**TASK TO CARRY OUT:** In the records below, find the line that contains "apply orb_true_iff in" and the line that contains "intros j Hc. apply", then retype exactly those two lines and every line between them.

Stored data:

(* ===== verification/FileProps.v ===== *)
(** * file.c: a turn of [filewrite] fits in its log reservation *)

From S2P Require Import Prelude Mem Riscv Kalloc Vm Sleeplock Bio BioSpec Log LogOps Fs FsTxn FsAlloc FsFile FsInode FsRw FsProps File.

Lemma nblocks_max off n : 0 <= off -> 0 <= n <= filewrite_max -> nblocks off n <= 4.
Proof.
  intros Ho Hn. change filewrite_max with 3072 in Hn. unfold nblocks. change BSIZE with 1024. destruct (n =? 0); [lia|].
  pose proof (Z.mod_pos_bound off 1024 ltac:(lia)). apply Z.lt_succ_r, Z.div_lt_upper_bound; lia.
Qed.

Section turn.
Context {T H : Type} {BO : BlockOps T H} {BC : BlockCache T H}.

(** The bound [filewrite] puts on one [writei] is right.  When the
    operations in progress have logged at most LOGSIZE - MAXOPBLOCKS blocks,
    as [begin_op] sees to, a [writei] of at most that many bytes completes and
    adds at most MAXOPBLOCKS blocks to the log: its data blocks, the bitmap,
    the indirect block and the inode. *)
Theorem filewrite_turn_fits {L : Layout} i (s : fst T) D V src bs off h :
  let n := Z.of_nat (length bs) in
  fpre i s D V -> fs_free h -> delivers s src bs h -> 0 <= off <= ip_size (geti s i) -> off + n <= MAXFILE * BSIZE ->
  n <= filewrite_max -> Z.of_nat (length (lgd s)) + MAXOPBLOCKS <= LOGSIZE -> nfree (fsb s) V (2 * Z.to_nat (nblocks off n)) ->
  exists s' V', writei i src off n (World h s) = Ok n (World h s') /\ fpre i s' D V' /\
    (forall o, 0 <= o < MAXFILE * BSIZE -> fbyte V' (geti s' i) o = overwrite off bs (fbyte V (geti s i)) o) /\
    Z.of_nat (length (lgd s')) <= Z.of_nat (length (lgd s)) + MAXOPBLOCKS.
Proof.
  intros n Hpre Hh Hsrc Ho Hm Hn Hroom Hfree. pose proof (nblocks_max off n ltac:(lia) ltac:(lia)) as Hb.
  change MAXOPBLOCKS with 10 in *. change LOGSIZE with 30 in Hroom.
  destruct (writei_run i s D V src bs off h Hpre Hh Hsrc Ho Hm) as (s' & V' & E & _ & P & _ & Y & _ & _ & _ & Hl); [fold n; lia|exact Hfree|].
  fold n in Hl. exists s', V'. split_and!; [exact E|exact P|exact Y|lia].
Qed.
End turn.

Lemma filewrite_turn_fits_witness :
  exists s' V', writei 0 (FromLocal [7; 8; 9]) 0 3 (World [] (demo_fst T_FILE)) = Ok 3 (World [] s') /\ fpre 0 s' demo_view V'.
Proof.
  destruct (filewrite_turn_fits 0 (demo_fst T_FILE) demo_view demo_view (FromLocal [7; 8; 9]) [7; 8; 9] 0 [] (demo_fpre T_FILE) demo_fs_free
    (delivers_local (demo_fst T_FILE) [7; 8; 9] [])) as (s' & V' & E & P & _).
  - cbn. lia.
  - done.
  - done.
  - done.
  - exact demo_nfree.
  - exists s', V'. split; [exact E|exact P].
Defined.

---

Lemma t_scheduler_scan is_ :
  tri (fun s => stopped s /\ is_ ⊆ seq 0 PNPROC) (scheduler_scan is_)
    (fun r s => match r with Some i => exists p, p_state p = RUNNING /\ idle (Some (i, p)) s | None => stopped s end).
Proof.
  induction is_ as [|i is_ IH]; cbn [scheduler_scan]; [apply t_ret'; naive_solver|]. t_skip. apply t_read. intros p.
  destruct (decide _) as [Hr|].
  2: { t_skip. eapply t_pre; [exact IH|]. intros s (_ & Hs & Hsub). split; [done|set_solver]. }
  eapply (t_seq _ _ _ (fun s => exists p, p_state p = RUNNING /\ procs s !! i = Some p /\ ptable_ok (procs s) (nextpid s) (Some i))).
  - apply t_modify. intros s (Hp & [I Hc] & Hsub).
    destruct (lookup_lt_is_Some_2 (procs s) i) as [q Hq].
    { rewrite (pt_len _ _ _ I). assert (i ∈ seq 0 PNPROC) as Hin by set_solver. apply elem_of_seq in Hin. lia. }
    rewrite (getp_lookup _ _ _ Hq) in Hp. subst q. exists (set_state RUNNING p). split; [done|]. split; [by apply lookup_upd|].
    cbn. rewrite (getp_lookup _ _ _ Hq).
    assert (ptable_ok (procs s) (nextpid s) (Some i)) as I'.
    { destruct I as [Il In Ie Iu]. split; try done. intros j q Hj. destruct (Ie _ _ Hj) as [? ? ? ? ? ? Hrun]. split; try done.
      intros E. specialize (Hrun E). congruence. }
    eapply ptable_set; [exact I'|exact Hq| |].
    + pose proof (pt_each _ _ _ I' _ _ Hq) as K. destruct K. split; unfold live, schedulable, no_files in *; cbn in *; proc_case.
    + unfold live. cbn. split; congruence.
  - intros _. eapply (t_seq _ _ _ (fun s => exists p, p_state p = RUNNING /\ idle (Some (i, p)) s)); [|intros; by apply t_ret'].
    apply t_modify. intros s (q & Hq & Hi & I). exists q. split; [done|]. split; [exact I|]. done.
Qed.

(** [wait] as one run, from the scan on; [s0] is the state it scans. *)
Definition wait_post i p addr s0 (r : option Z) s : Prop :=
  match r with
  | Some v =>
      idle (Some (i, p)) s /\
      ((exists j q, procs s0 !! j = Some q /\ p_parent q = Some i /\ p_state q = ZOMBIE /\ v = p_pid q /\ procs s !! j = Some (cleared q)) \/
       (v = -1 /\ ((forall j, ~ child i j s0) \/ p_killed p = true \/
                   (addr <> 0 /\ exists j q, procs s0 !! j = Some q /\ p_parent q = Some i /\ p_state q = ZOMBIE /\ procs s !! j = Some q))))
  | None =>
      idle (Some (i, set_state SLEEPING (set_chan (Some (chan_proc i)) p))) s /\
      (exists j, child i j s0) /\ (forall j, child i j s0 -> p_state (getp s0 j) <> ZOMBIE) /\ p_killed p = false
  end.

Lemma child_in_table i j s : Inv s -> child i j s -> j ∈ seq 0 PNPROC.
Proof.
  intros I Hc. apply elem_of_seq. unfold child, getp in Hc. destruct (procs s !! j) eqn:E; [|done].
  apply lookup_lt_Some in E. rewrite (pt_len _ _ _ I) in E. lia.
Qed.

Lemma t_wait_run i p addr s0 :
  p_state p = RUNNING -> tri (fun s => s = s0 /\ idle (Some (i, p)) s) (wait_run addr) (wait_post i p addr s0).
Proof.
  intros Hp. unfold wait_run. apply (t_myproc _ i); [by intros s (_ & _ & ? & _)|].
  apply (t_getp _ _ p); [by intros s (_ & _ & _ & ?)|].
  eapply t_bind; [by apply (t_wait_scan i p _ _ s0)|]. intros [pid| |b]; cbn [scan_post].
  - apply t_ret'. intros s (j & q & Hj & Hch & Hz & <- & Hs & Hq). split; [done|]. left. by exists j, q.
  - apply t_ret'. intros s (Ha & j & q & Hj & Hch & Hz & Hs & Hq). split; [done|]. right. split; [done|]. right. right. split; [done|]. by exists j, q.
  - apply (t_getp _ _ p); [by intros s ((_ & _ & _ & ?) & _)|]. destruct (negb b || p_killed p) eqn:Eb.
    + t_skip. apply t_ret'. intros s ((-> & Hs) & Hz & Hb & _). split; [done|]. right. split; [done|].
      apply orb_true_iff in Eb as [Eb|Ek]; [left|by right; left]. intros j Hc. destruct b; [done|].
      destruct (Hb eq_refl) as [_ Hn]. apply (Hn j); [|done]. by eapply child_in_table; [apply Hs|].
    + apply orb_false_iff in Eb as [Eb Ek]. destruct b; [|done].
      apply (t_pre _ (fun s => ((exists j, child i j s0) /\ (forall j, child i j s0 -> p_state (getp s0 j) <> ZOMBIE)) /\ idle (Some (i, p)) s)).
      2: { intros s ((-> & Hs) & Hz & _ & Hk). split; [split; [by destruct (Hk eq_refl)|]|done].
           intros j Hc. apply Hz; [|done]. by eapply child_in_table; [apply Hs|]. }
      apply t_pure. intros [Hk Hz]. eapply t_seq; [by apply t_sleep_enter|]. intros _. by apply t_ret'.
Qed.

**FINAL ANSWER:**
      apply orb_true_iff in Eb as [Eb|Ek]; [left|by right; left]. intros j Hc. destruct b; [done|].
      destruct (Hb eq_refl) as [_ Hn]. apply (Hn j); [|done]. by eapply child_in_table; [apply Hs|].
    + apply orb_false_iff in Eb as [Eb Ek]. destruct b; [|done].
      apply (t_pre _ (fun s => ((exists j, child i j s0) /\ (forall j, child i j s0 -> p_state (getp s0 j) <> ZOMBIE)) /\ idle (Some (i, p)) s)).
      2: { intros s ((-> & Hs) & Hz & _ & Hk). split; [split; [by destruct (Hk eq_refl)|]|done].
           intros j Hc. apply Hz; [|done]. by eapply child_in_table; [apply Hs|]. }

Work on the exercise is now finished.